Japanese core inflation rises to highest for eight years amid boost from yen depreciation
Japan’s headline CPI inflation rate came in a touch firmer than expected in September, remaining unchanged from August’s eight-year high of 3.0%Y/Y. That occurred despite a notable easing in fresh food inflation (down more than 6ppts to 1.9%Y/Y). So, when excluding such items, the BoJ’s forecast measure of core CPI rose 0.2ppt to 3.0%Y/Y, the highest since 2014 (or 1991 outside of the consumption tax hike periods). When also excluding energy (unchanged at 18.5%Y/Y), core inflation on the BoJ’s preferred measure was up 0.2ppt to 1.8%Y/Y. And the internationally comparable core estimate (ex all food & energy) rose to 0.9%Y/Y, the highest since 2015 but nevertheless still well below the equivalent measures in the US (6.6%), UK (6.5%) and euro area (4.8%). Indeed, our estimate of non-energy industrial goods inflation jumped a further 0.9ppt to 3.7%Y/Y in September, with the uptrend accentuated by yen weakness, and increased pressures in items such as furniture and household utensils, recreational goods, and clothing and footwear. In contrast, services inflation moved sideways (0.2%Y/Y) despite a pickup in accommodation costs and prices of recreation and culture related to reopening from pandemic restrictions. Looking ahead, BoJ Governor Kuroda restated today that he expects inflation to peak around year-end and slow thereafter. However, the weak yen and energy prices remain wildcards that mean the outlook for inflation in Japan, as elsewhere, remains highly uncertain.

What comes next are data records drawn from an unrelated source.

(** * Mark Six grid adjacency analysis (scripts/analyze_grid_adjacency.py)

    A shallow embedding of the analysis script: the 10x5 board mapping, the
    Chebyshev neighbourhoods in clipped and toroidal geometry, the union of
    neighbourhoods, the hypergeometric pair statistics and their aggregation.

    Python [int] is [Z]; [//] and [%] by a positive literal are [Z.div] and
    [Z.modulo] (both floor); [set] is [gset Z]; [float] is the kernel's
    binary64 [float]; a call that can raise returns a [result]. *)

From Stdlib Require Import ZArith QArith Qabs Lia List Bool.
From Stdlib Require Import PrimFloat FloatOps SpecFloat FloatAxioms Uint63.
From stdpp Require Import base tactics option list gmap sets strings sorting.

Local Open Scope Z_scope.

(** ** The Python operations the script relies on *)

Module Py.

(** The exceptions the built-in operations of the script can raise.
    [InvalidNumber] is the error the specification names; no statement of
    the script raises it. *)
Inductive exn : Set :=
| ZeroDivisionError
| OverflowError
| ValueError
| InvalidNumber.

Inductive result (A : Type) : Type :=
| Ok (a : A)
| Raise (e : exn).
Global Arguments Ok {A} a.
Global Arguments Raise {A} e.

Definition bind {A B} (r : result A) (k : A -> result B) : result B :=
  match r with
  | Ok a => k a
  | Raise e => Raise e
  end.

(** [range(a, b)]: a, a+1, ..., b-1; empty when [b <= a]. *)
Definition range (a b : Z) : list Z := seqZ a (b - a).

(** [len] of a list, as a Python int. *)
Definition len {A} (l : list A) : Z := Z.of_nat (length l).

(** [sum] of ints: from 0, left to right. *)
Definition sum_int (l : list Z) : Z := foldl Z.add 0 l.

(** *** Floats

    A Python float is an IEEE binary64, rounded to nearest, ties to even.
    The integers of magnitude [2^1024 - 2^970] and above round to
    infinity; a conversion or an int division that would do so raises
    [OverflowError] instead. *)
Definition float_limit : Z := 2 ^ 1024 - 2 ^ 970.

(** The nearest binary64 to an integer. *)
Definition round_int (z : Z) : float :=
  SF2Prim (binary_normalize prec emax z 0 false).

(** [float(z)], also the conversion of the int operand of a mixed
    int/float operation. *)
Definition float_of_int (z : Z) : result float :=
  if Z.abs z <? float_limit then Ok (round_int z) else Raise OverflowError.

Definition int_as_spec (z : Z) : spec_float :=
  match z with
  | Z0 => S754_zero false
  | Zpos p => S754_finite false p 0
  | Zneg p => S754_finite true p 0
  end.

(** [a / b] on ints: the exact quotient, rounded once. *)
Definition int_truediv (a b : Z) : result float :=
  if b =? 0 then Raise ZeroDivisionError
  else if Z.abs a <? float_limit * Z.abs b
       then Ok (SF2Prim (SFdiv prec emax (int_as_spec a) (int_as_spec b)))
       else Raise OverflowError.

(** [x / y] on floats. *)
Definition float_truediv (x y : float) : result float :=
  if PrimFloat.is_zero y then Raise ZeroDivisionError
  else Ok (PrimFloat.div x y).

(** [math.sqrt(x)]. *)
Definition math_sqrt (x : float) : result float :=
  if PrimFloat.ltb x PrimFloat.zero then Raise ValueError
  else Ok (PrimFloat.sqrt x).

(** [sum] of floats: the int start value 0 is converted by the first
    addition, then the items are added left to right.  (On an empty
    sequence [sum] returns the int 0, which compares and divides like
    0.0.  CPython 3.12 and later compensate the rounding of this sum; the
    theorems on [summarize] speak of the totals and do not depend on how
    they are rounded.) *)
Definition sum_float (l : list float) : float :=
  foldl PrimFloat.add PrimFloat.zero l.

(** The rational a finite float stands for. *)
Definition float_value (f : float) : option Q :=
  match Prim2SF f with
  | S754_zero _ => Some 0%Q
  | S754_finite s m e =>
      let v := match e with
               | Zneg p => Qmake (Zpos m) (2 ^ p)%positive
               | _ => inject_Z (Zpos m * 2 ^ e)
               end in
      Some (if s then Qopp v else v)
  | S754_infinity _ | S754_nan => None
  end.

End Py.

(** Sequencing of calls that can raise, in stdpp's monad notation
    [x ← r; k]. *)
#[global] Instance result_ret : MRet Py.result := @Py.Ok.
#[global] Instance result_bind : MBind Py.result :=
  fun A B k r => Py.bind r k.

(** ** Board geometry *)

Definition ROWS : Z := 10.
Definition COLS : Z := 5.
Definition POP_SIZE : Z := 49.

(** [pos(n)]: the (row, column) of a number. *)
Definition pos (n : Z) : Z * Z :=
  let c := (n - 1) / 10 + 1 in
  let r := (n - 1) mod 10 + 1 in
  (r, c).

(** [num(r, c)]: the number of a cell; 50 for the cell (10, 5). *)
Definition num (r c : Z) : Z := (c - 1) * 10 + r.

Definition chebyshev_torus (a b : Z * Z) : Z :=
  let dr := Z.abs (a.1 - b.1) in
  let dc := Z.abs (a.2 - b.2) in
  let dr := Z.min dr (ROWS - dr) in
  let dc := Z.min dc (COLS - dc) in
  Z.max dr dc.

(** [neighborhood(seed, radius, wrap)]: the loops add to the set [cells],
    which is threaded through them as the accumulator of the folds. *)
Definition neighborhood (seed radius : Z) (wrap : bool) : gset Z :=
  let '(r0, c0) := pos seed in
  let cells : gset Z := ∅ in
  if wrap then
    foldl (fun cells n =>
             if bool_decide (chebyshev_torus (r0, c0) (pos n) <= radius)
             then cells ∪ {[ n ]} else cells)
          cells (Py.range 1 50)
  else
    let rmin := Z.max 1 (r0 - radius) in
    let rmax := Z.min ROWS (r0 + radius) in
    let cmin := Z.max 1 (c0 - radius) in
    let cmax := Z.min COLS (c0 + radius) in
    foldl (fun cells r =>
             foldl (fun cells c =>
                      let n := num r c in
                      if bool_decide (1 <= n <= 49)
                      then cells ∪ {[ n ]} else cells)
                   cells (Py.range cmin (cmax + 1)))
          cells (Py.range rmin (rmax + 1)).

Definition union_neighborhood (seeds : list Z) (radius : Z)
    (wrap exclude_center : bool) : gset Z :=
  let U : gset Z :=
    foldl (fun U s => U ∪ neighborhood s radius wrap) ∅ seeds in
  if exclude_center then U ∖ list_to_set seeds else U.


(** ** Pair statistics *)

Record PairResult : Set := {
  U_size : Z;
  hits : Z;
  exp : float;
  var : float
}.

Definition pair_stats (prev_nums curr_nums : list Z) (radius : Z)
    (wrap exclude_center : bool) : Py.result PairResult :=
  let U := union_neighborhood prev_nums radius wrap exclude_center in
  let K := Z.of_nat (size U) in
  let hits :=
    Py.sum_int ((fun _ => 1) <$> filter (fun n => n ∈ U) curr_nums) in
  let N := POP_SIZE in
  let n := Py.len curr_nums in
  p ← Py.int_truediv K N;
  nf ← Py.float_of_int n;
  let exp := PrimFloat.mul nf p in
  nf' ← Py.float_of_int n;
  one ← Py.float_of_int 1;
  fpc ← Py.int_truediv (N - n) (N - 1);
  let var :=
    PrimFloat.mul (PrimFloat.mul (PrimFloat.mul nf' p) (PrimFloat.sub one p))
                  fpc in
  mret {| U_size := K; hits := hits; exp := exp; var := var |}.

(** ** Aggregation *)

Record SummaryResult : Set := {
  pairs : Z;
  total_hits : Z;
  total_exp : float;
  total_var : float;
  z_score : float;
  avg_hits_per_pair : float;
  avg_exp_per_pair : float;
  avg_U_size : float;
  avg_U_cover_pct : float;
  hist_hits : list (Z * Z)
}.

(** [Counter(keys)]: how often each key occurs. *)
Definition Counter (keys : list Z) : gmap Z Z :=
  foldl (fun h k => <[ k := default 0 (h !! k) + 1 ]> h) ∅ keys.

Definition key_le (a b : Z * Z) : Prop := a.1 <= b.1.
#[global] Instance key_le_dec (a b : Z * Z) : Decision (key_le a b) :=
  Z_le_dec a.1 b.1.

Definition summarize (ps : list PairResult) : Py.result SummaryResult :=
  let total_hits := Py.sum_int (hits <$> ps) in
  let total_exp := Py.sum_float (exp <$> ps) in
  let total_var := Py.sum_float (var <$> ps) in
  z ← (if PrimFloat.ltb PrimFloat.zero total_var
       then hf ← Py.float_of_int total_hits;
            sd ← Py.math_sqrt total_var;
            Py.float_truediv (PrimFloat.sub hf total_exp) sd
       else mret PrimFloat.nan);
  let hist := Counter (hits <$> ps) in
  avg_U ← Py.int_truediv (Py.sum_int (U_size <$> ps)) (Py.len ps);
  avg_hits ← Py.int_truediv total_hits (Py.len ps);
  lf ← Py.float_of_int (Py.len ps);
  avg_exp ← Py.float_truediv total_exp lf;
  hundred ← Py.float_of_int 100;
  popf ← Py.float_of_int POP_SIZE;
  cover ← Py.float_truediv (PrimFloat.mul hundred avg_U) popf;
  mret {| pairs := Py.len ps;
          total_hits := total_hits;
          total_exp := total_exp;
          total_var := total_var;
          z_score := z;
          avg_hits_per_pair := avg_hits;
          avg_exp_per_pair := avg_exp;
          avg_U_size := avg_U;
          avg_U_cover_pct := cover;
          hist_hits := merge_sort key_le (map_to_list hist) |}.

Definition theoretical_single_seed_size (radius : Z) (wrap : bool)
    : Py.result float :=
  let sizes :=
    (fun s => Z.of_nat (size (neighborhood s radius wrap))) <$> Py.range 1 50 in
  Py.int_truediv (Py.sum_int sizes) (Py.len sizes).

(** ** The pipeline *)

Record Draw : Set := {
  date : string;
  numbers : list Z
}.

(** The summary with the key [theory_single_seed] that [analyze] adds. *)
Record Analysis : Set := {
  summary : SummaryResult;
  theory_single_seed : float
}.

(** The loop [for i in range(1, len(draws))] over consecutive draws. *)
Fixpoint consecutive (draws : list Draw) : list (Draw * Draw) :=
  match draws with
  | prev :: (curr :: _) as rest => (prev, curr) :: consecutive rest
  | _ => []
  end.

Definition analyze (draws : list Draw) (radius : Z)
    (wrap exclude_center : bool) : Py.result Analysis :=
  ps ← mapM (fun pc : Draw * Draw =>
               pair_stats (numbers pc.1) (numbers pc.2) radius wrap
                          exclude_center)
            (consecutive draws);
  res ← summarize ps;
  t ← theoretical_single_seed_size radius wrap;
  mret {| summary := res; theory_single_seed := t |}.

(** What [main] prints, one item per group of [print] calls. *)
Inductive output : Set :=
| OutLoaded (n : Z)
| OutRange (first last : string)
| OutConfig (name : string) (res : Analysis)
| OutExample (mode : string) (prev curr : list Z) (ex : PairResult)
             (cover : float).

Definition configs : list (string * bool * Z * bool) :=
  [ ("no-wrap r<=2 include center", false, 2, false);
    ("no-wrap r<=2 exclude center", false, 2, true);
    ("no-wrap r<=1 include center", false, 1, false);
    ("wrap(3x3) r<=2 include center", true, 2, false);
    ("wrap(3x3) r<=2 exclude center", true, 2, true);
    ("wrap(3x3) r<=1 include center", true, 1, false) ]%string.

(** The loop over [configs]; an exception ends the run with what was
    printed before it. *)
Fixpoint run_configs (draws : list Draw)
    (cfgs : list (string * bool * Z * bool)) (out : list output)
    : list output * Py.result () :=
  match cfgs with
  | [] => (out, Py.Ok ())
  | (name, wrap, r, excl) :: rest =>
      match analyze draws r wrap excl with
      | Py.Raise e => (out, Py.Raise e)
      | Py.Ok res => run_configs draws rest (out ++ [OutConfig name res])
      end
  end.

(** [for wrap in (False, True)] of the example report. *)
Fixpoint example_modes (prev curr : list Z) (modes : list bool)
    (out : list output) : list output * Py.result () :=
  match modes with
  | [] => (out, Py.Ok ())
  | wrap :: rest =>
      match
        ex ← pair_stats prev curr 2 wrap false;
        cover ← Py.int_truediv (100 * U_size ex) POP_SIZE;
        mret (ex, cover)
      with
      | Py.Raise e => (out, Py.Raise e)
      | Py.Ok (ex, cover) =>
          let mode := (if wrap then "wrap" else "no-wrap")%string in
          example_modes prev curr rest
                        (out ++ [OutExample mode prev curr ex cover])
      end
  end.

Euro area consumer confidence expected to fall to a new record low
In the euro area, this afternoon brings the release of the European Commission’s flash consumer confidence index for October. Amid record high inflation, rising borrowing costs and increasing recessionary risks, a further deterioration in household sentiment at the start of Q4 is expected, with the index forecast to fall to a new record low from -28.8 in September.